When a particular investment (or class of investments) performs particularly well this tends to draw the attention of investors. This in turn leads to more money being put into the investment which causes further price rises which makes still investors more confident.

This leads to an upward spiral that takes prices far above the levels which can be justified by any rational assessment of the real value of the future cash flows an investment may generate. This is an investment bubble.

Even investors who are aware that there is a bubble, and that prices are too high to justify on fundamentals, frequently buy into bubbles. One reason is the greater fool theory, which, unfortunately, is often correct during bubbles.

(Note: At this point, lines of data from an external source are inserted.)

Lemma parse_elems_ok l first q es r :
  sees q l -> parse_elems first l = Some (es, r) -> exists ec, set_ok first q es r ec.
Proof.
  remember (length l) as n eqn:En. revert l En first q es r.
  induction n as [n IH] using lt_wf_ind. intros l En first q es r Hs Hp.
  destruct l as [|c l1]; [done|]. cbn [parse_elems] in Hp. cbn [length] in En.
  destruct ((c =z ch_rbr) && negb first) eqn:Hcl.
  { injection Hp as <- <-. apply andb_true_iff in Hcl as [->%Z.eqb_eq ->%negb_true_iff]. exists q. by apply set_close. }
  assert (first = true \/ c <> ch_rbr) as Hcr.
  { apply andb_false_iff in Hcl as [?%Z.eqb_neq|?%negb_false_iff]; auto. }
  destruct (Z.eqb_spec c 0) as [|Hc0]; [done|].
  destruct (Z.eqb_spec c L_ESC) as [->|Hce].
  - destruct l1 as [|d l2]; [done|]. destruct (Z.eqb_spec d 0) as [|Hd]; [done|].
    destruct (parse_elems false l2) as [[es' r']|] eqn:Ep; [|done]. injection Hp as <- <-.
    assert (sees (q + 2) l2) as Hs2 by (walk; done).
    destruct (IH (length l2) ltac:(cbn in En; lia) l2 eq_refl false (q + 2) es' r' Hs2 Ep) as [ec Hec].
    exists ec. by eapply set_class.
  - assert (forall es' r', parse_elems false l1 = Some (es', r') -> exists ec, set_ok false (q + 1) es' r' ec) as Hnext.
    { intros es' r' E. walk. by apply (IH (length l1) ltac:(lia) l1 eq_refl false). }
    assert ((forall d h l3, l1 = d :: h :: l3 -> d = ch_dash -> h = ch_rbr) ->
      ('(es, r) ← parse_elems false l1; Some (EChar c :: es, r)) = Some (es, r) -> exists ec, set_ok first q es r ec) as Hplain.
    { intros Hdash E. destruct (parse_elems false l1) as [[es' r']|] eqn:Ep; [|done]. injection E as <- <-.
      destruct (Hnext _ _ eq_refl) as [ec Hec]. exists ec. eapply set_char; try done.
      intros Ed. pose proof (se_range _ _ _ _ _ Hec). pose proof (sees_length _ _ Hs). cbn [length] in *.
      destruct l1 as [|d [|h l3]]; cbn [length] in *; [lia|lia|]. walk.
      specialize (Hdash d h l3 eq_refl ltac:(congruence)). pose proof (dash_last (q + 1) es' r' ec) as Hl.
      rewrite <- Nat.add_assoc in Hl. cbn [Nat.add] in Hl. apply Hl; [done|congruence|lia|done]. }
    destruct l1 as [|d [|h l3]]; [by apply Hplain..|].
    destruct ((d =z ch_dash) && negb (h =z ch_rbr)) eqn:Hr; [|].
    + apply andb_true_iff in Hr as [->%Z.eqb_eq Hhr%negb_true_iff]. apply Z.eqb_neq in Hhr.
      destruct ((h =z L_ESC) || (h =z 0)) eqn:Hh; [done|]. zbool.
      destruct (parse_elems false l3) as [[es' r']|] eqn:Ep; [|done]. injection Hp as <- <-.
      assert (sees (q + 3) l3) as Hs3 by (walk; done).
      destruct (IH (length l3) ltac:(cbn in En; lia) l3 eq_refl false (q + 3) es' r' Hs3 Ep) as [ec Hec].
      exists ec. by eapply set_range.
    + apply Hplain; [|done]. intros d' h' l' [= <- <- <-] ->. cbn in Hr. apply negb_false_iff, Z.eqb_eq in Hr. done.
Qed.
(* ===== verification/LuaStrLib.v ===== *)
(** The string library of Lua (lua/src/lstrlib.c): substrings, search,
    matching and substitution. *)
From stdpp Require Import base list.
From Stdlib Require Import ZArith Lia.
From S2P Require Import Prelude LuaStrMatch LuaStrSpec LuaStrRefine.
Open Scope Z_scope.

(** The Lua values these functions push; other types are one constructor. *)
Inductive Value := VNil | VBool (b : bool) | VInt (n : Z) | VStr (b : bytes) | VOther.

(** * Characters and substrings *)

Definition str_len (s : bytes) : Z := Z.of_nat (length s).

Definition posrelat (pos : Z) (len : nat) : Z := if 0 <=? pos then pos else Z.of_nat len + pos + 1.

Definition str_sub (s : bytes) (i j : Z) : bytes :=
  let l := length s in
  let start := posrelat i l in
  let end_ := posrelat j l in
  let start := if start <? 1 then 1 else start in
  let end_ := if Z.of_nat l <? end_ then Z.of_nat l else end_ in
  if start <=? end_ then take (Z.to_nat (end_ - start + 1)) (drop (Z.to_nat (start - 1)) s) else [].

(** [while (l--) luaL_addchar(&b, s[l])] *)
Fixpoint reverse_loop (s : bytes) (l : nat) : bytes :=
  match l with O => [] | S l => get s l :: reverse_loop s l end.
Definition str_reverse (s : bytes) : bytes := reverse_loop s (length s).
Definition str_lower (s : bytes) : bytes := map tolower s.
Definition str_upper (s : bytes) : bytes := map toupper s.
Lemma dots_shorter s line : shorter (S (length s)) (dots (N := N) s line).
Proof.
  unfold dots. pose proof (one_of_length "." s) as Hw. destruct (one_of "." s) as [[|d e] s2]; cbn [fst snd length] in *.
  - destruct s as [|d s]; [cbn; lia|]. pose proof (numeral_length (d :: s)). destruct (isdigit d); [|cbn; lia].
    destruct (numeral (d :: s)) as [text rest]. apply number_shorter. cbn in *. lia.
  - pose proof (one_of_length "." s2). destruct (one_of "." s2) as [[|d' e'] s3]; cbn in *; lia.
Qed.

Lemma bracket_shorter s line : shorter (S (length s)) (bracket (N := N) s line).
Proof.
  unfold bracket. pose proof (while_le is_eq s). destruct (0 <=? _).
  - apply (shorter_bind _ _ _ _ (long_string_shorter _ _ _ _)). intros a rest l Hl. cbn. lia.
  - case_match; cbn; [lia|done].
Qed.

Variable reserved : gmap bytes Z.

(** At the end of the input the token is the end of the stream. *)
Definition consumes s (r : lexed (Z * option (SemInfo N))) : Prop :=
  match r with Got i rest _ => (length rest < length s)%nat \/ i = (TK_EOS, None) /\ rest = [] | _ => True end.

Lemma consumes_shorter s r : shorter (length s) r -> consumes s r.
Proof. destruct r; cbn; auto. Qed.

Lemma scan_consumes n s line : consumes s (scan reserved n s line).
Proof.
  revert s line. induction n as [|n IH]; intros s line; [done|]. cbn [scan]. destruct s as [|c s]; [cbn; auto|].
  assert (forall s' l, (length s' <= length s)%nat -> consumes (c :: s) (scan reserved n s' l)) as Hgo.
  { intros s' l Hl. specialize (IH s' l). destruct (scan reserved n s' l); cbn in *; [|done..]. destruct IH; [left; lia|by right]. }
  pose proof (after_newline_length c s). destruct (newline c).
  { unfold next_line. case_match; [done|]. by apply Hgo. }
  destruct (c =? ch_dash).
  { destruct s as [|d s]; [cbn; lia|]. destruct (d =? ch_dash); [|cbn; lia].
    pose proof (comment_shorter s line). destruct (comment s line) as [a rest l| |]; [|done..]. apply Hgo. cbn in *. lia. }
  destruct (c =? ch_lbr); [apply consumes_shorter, bracket_shorter|].
  assert (forall c tk, consumes (c :: s) (equal_or c tk s line)) as Heq.
  { intros. unfold equal_or. repeat case_match; cbn; lia. }
  repeat (case_match; [done|]). destruct (_ || _).
  { apply consumes_shorter. refine (shorter_bind _ _ _ _ (string_body_shorter _ _ _ _) _). intros. cbn. lia. }
  destruct (c =? ch_dot); [apply consumes_shorter, dots_shorter|]. destruct (isspace c); [apply Hgo; lia|]. destruct (isdigit c).
  { pose proof (numeral_length (c :: s)). destruct (numeral (c :: s)) as [text rest]. apply consumes_shorter, number_shorter. cbn in *. lia. }
  destruct (_ || _); [|cbn; lia]. apply consumes_shorter. unfold word. pose proof (while_le name_char s). case_match; cbn; lia.
Qed.
End Shorter.

(** * Sequences of tokens *)
Section Sequences.
Context {N R : Type} `{NumberText N}.
Variable reader : R -> bytes * R.
Context `{!Reader reader}.
Variable reserved : gmap bytes Z.
Variable fuel : nat.
Implicit Types (ls : LexState N R) (s b rest : bytes) (line : Z).

Abbreviation item := (Z * option (SemInfo N))%type.

(** The value of a token, when it has one. *)
Definition value (t : Token N) : option (SemInfo N) :=
  if (token t =? TK_NUMBER) || (token t =? TK_NAME) || (token t =? TK_STRING) then seminfo t else None.

(** The tokens that a client sees, and how it ends. *)
Fixpoint lex_tokens (n : nat) ls : list item * res unit :=
  match n with
  | O => ([], Timeout)
  | S n =>
      match luaX_next reader reserved ch_dot fuel ls with
      | Ok ls =>
          if token (ls_t ls) =? TK_EOS then ([], Ok tt)
          else let '(l, e) := lex_tokens n ls in ((token (ls_t ls), value (ls_t ls)) :: l, e)
      | Err e => ([], Err e)
      | Timeout => ([], Timeout)
      end
  end.

Fixpoint scan_tokens (n : nat) s line : list item * lexed unit :=
  match n with
  | O => ([], Stuck)
  | S n =>
      match scan reserved (S (length s)) s line with
      | Got (t, v) rest line =>
          if t =? TK_EOS then ([], Got tt rest line)
          else let '(l, e) := scan_tokens n rest line in ((t, v) :: l, e)
      | Bad msg line => ([], Bad msg line)
      | Stuck => ([], Stuck)
      end
  end.

(** Between two tokens, with [s] to be read. *)
Record reading s line ls : Prop := {
  rd_at : at_ reader s ls;
  rd_line : linenumber ls = line;
  rd_lookahead : token (ls_lookahead ls) = TK_EOS;
  rd_decpoint : decpoint ls = ch_dot;
  rd_buffer : 0 < buffsize ls
}.

Hypothesis reserved_small : forall w r, reserved !! w = Some r -> r <= Z.of_nat NUM_RESERVED.

Definition start ls : Z * Token N * Token N * bytes := (linenumber ls, ls_t ls, ls_lookahead ls, source ls).

(** What a call of luaX_next leaves. *)
Record was_read ls ls' (i : item) rest line : Prop := {
  wr_reading : reading rest line ls';
  wr_token : (token (ls_t ls'), value (ls_t ls')) = i;
  wr_source : source ls' = source ls;
  wr_lastline : lastline ls' = linenumber ls;
  wr_anchored : forall x, value (ls_t ls') = Some (SemTS x) -> x ∈ fs_h ls';
  wr_strings : fs_h ls ⊆ fs_h ls'
}.

Lemma value_valued t v rest old : valued (t, v) rest -> value (with_value t v old) = v.
Proof.
  unfold valued, value, with_value, TK_NUMBER, TK_NAME, TK_STRING, TK_EOS. cbn. destruct v; cbn.
  - intros Ht. replace ((t =? 284) || (t =? 285) || (t =? 286)) with true by lia. done.
  - intros Ht. replace ((t =? 284) || (t =? 285) || (t =? 286)) with false by lia. done.
Qed.

Lemma next_scans s line ls :
  reading s line ls -> (length s < fuel)%nat -> Z.of_nat (length s) < 2 ^ 62 ->
  agrees (start ls) (luaX_next reader reserved ch_dot fuel ls) (scan reserved (S (length s)) s line) (was_read ls).
Proof.
  intros [Ha Hl Hla Hd Hb] Hf Hs. unfold luaX_next. cbn [set_lastline ls_lookahead]. rewrite Hla, Z.eqb_refl. cbn [negb].
  set (ls0 := luaZ_resetbuffer (set_lastline ls (linenumber ls))).
  assert (conf reader (start ls) (fs_h ls) s [] line ls0) as Hc by (split; cbn; try done; split; [lia|done]).
  pose proof (llex_ok reader reserved fuel (start ls) (fs_h ls) reserved_small (S (length s)) fuel s line ls0 Hc
    ltac:(unfold fits; cbn; lia) ltac:(lia) Hf Hf) as Hx. unfold llex. fold ls0.
  destruct (scan reserved (S (length s)) s line) as [i rest l|msg l|]; [|by destruct Hx as (near & ->); exists near|done].
  destruct Hx as ([[ls1 t] v] & -> & -> & Hv & (b & Hc1) & Han). cbn [bind]. eexists. split; [done|].
  pose proof (value_valued _ _ _ (ls_t ls1) Hv) as Hval. destruct Hc1 as [H1 H2 [H3 H3'] H4 H5 H6 H7]. unfold frame, start in H5.
  injection H5 as H51 H52 H53 H54. split; cbn; try done; [|by rewrite Hval|by rewrite Hval].
  split; cbn; try done. by rewrite H53.
Qed.

Lemma lex_tokens_scan n s line ls :
  reading s line ls -> (length s < fuel)%nat -> Z.of_nat (length s) < 2 ^ 62 -> (length s < n)%nat ->
  exists e', lex_tokens n ls = (fst (scan_tokens n s line), e') /\
    match snd (scan_tokens n s line) with
    | Got _ _ _ => e' = Ok tt
    | Bad msg line => exists near, e' = Err (lexmsg (source ls) line msg near)
    | Stuck => False
    end.
Proof.
  revert s line ls. induction n as [|n IH]; intros s line ls Hr Hf Hs Hn; [lia|]. cbn [lex_tokens scan_tokens].
  pose proof (next_scans s line ls Hr Hf Hs) as Hx. pose proof (scan_consumes reserved (S (length s)) s line) as Hco.
  destruct (scan reserved (S (length s)) s line) as [[t v] rest l|msg l|]; [|destruct Hx as (near & ->); cbn; eauto|done].
  destruct Hx as (ls1 & -> & Hw). pose proof (wr_token _ _ _ _ _ Hw) as [= -> ->].
  destruct (t =? TK_EOS) eqn:Et; [cbn; eauto|]. destruct Hco as [Hlt|[Heos _]]; [|by simplify_eq].
  destruct (IH rest l ls1 (wr_reading _ _ _ _ _ Hw) ltac:(lia) ltac:(lia) ltac:(lia)) as (e' & -> & He).
  rewrite (wr_source _ _ _ _ _ Hw) in He. destruct (scan_tokens n rest l) as [l' e]. by exists e'.
Qed.
(** Scanning for an element that is not on the right side of the pivot. *)
Lemma scan_up_ok t P l u i s n :
  full t l u -> inD P -> l <= i < s -> s <= u -> le P (t !! s) -> s - i <= Z.of_nat n ->
  exists i', loop n (scan_up comp t P u) i = Ok i' /\ i < i' <= s /\ le P (t !! i') /\ forall k, i < k < i' -> le (t !! k) P.
Proof.
  intros Hf HP Hi Hs Hstop Hn. revert i Hi Hn. induction n as [|n IH]; intros i Hi Hn; [lia|]. cbn [loop]. unfold scan_up at 1, rawgeti.
  destruct (comp_le (t !! (i + 1)) P) as (r & E & Hr); [apply Hf; lia|done|]. destruct r.
  - assert (i + 1 <> s) as Hne by (intros E'; rewrite E', comp_false in E; [done|apply Hf; lia|done|done]).
    rewrite E. cbn [bind]. case_zbool (u <? i + 1); [lia|]. cbn [bind].
    destruct (IH (i + 1)) as (i' & -> & Hi' & Hle & Hall); [lia|lia|]. exists i'. split_and!; [done|lia|lia|done|].
    intros k Hk. destruct (decide (k = i + 1)) as [->|]; [done|apply Hall; lia].
  - rewrite E. cbn [bind]. exists (i + 1). split_and!; [done|lia|lia|done|lia].
Qed.
Lemma scan_down_ok t P l u j s n :
  full t l u -> inD P -> s < j <= u -> l <= s -> le (t !! s) P -> j - s <= Z.of_nat n ->
  exists j', loop n (scan_down comp t P l) j = Ok j' /\ s <= j' < j /\ le (t !! j') P /\ forall k, j' < k < j -> le P (t !! k).
Proof.
  intros Hf HP Hj Hs Hstop Hn. revert j Hj Hn. induction n as [|n IH]; intros j Hj Hn; [lia|]. cbn [loop]. unfold scan_down at 1, rawgeti.
  destruct (comp_le P (t !! (j - 1))) as (r & E & Hr); [done|apply Hf; lia|]. destruct r.
  - assert (j - 1 <> s) as Hne by (intros E'; rewrite E', comp_false in E; [done|done|apply Hf; lia|done]).
    rewrite E. cbn [bind]. case_zbool (j - 1 <? l); [lia|]. cbn [bind].
    destruct (IH (j - 1)) as (j' & -> & Hj' & Hle & Hall); [lia|lia|]. exists j'. split_and!; [done|lia|lia|done|].
    intros k Hk. destruct (decide (k = j - 1)) as [->|]; [done|apply Hall; lia].
  - rewrite E. cbn [bind]. exists (j - 1). split_and!; [done|lia|lia|done|lia].
Qed.

(** The invariant of the partition, around the pivot kept in [u - 1]. *)
Record part (t0 : gmap Z V) (P : option V) (l u : Z) (s : gmap Z V * Z * Z) : Prop := {
  pa_perm : perm_on l u t0 s.1.1;
  pa_i : l <= s.1.2 < u - 1;
  pa_j : l < s.2 <= u - 1;
  pa_ij : s.1.2 <= s.2;
  pa_pivot : s.1.1 !! (u - 1) = P;
  pa_low k : l <= k <= s.1.2 -> le (s.1.1 !! k) P;
  pa_high k : s.2 <= k <= u -> le P (s.1.1 !! k)
}.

Another reason is that investors may not wish to miss opportunities that others are taking. For private investors this is likely to be merely the fear of being left out. In the case of professionals, such as fund managers, those who stay out of a bubble will be seen to be under-performing. During the dot com bubble some fund managers who stayed out of overpriced internet stocks lost their jobs as a result of the poor performance (relative to the market) of their funds.

During bubbles investors (and analysts) tend to try to rationalise high valuations. For example, during the dot com bubble some analysts were valuing internet companies using market cap per user as a valuation ratio. They compared internet companies against each other without taking into consideration the ability of any of them to convert popularity with users into cash flows.

Part of the problem is the focus sell-side analysts have on narrow sectors, and therefore on sector relative valuations. This is much less serious than the more fundamental problem of the power of herd instinct and the fear of being left out - and the fear of publicly making a controversial wrong call.

As a result of this the explanation of bubbles is largely a matter of behavioural finance rather than valuation theory.

Bubbles inevitable ultimately lead to a price crash. These often mirror the characteristics of a bubble and can be a valuable buying opportunity.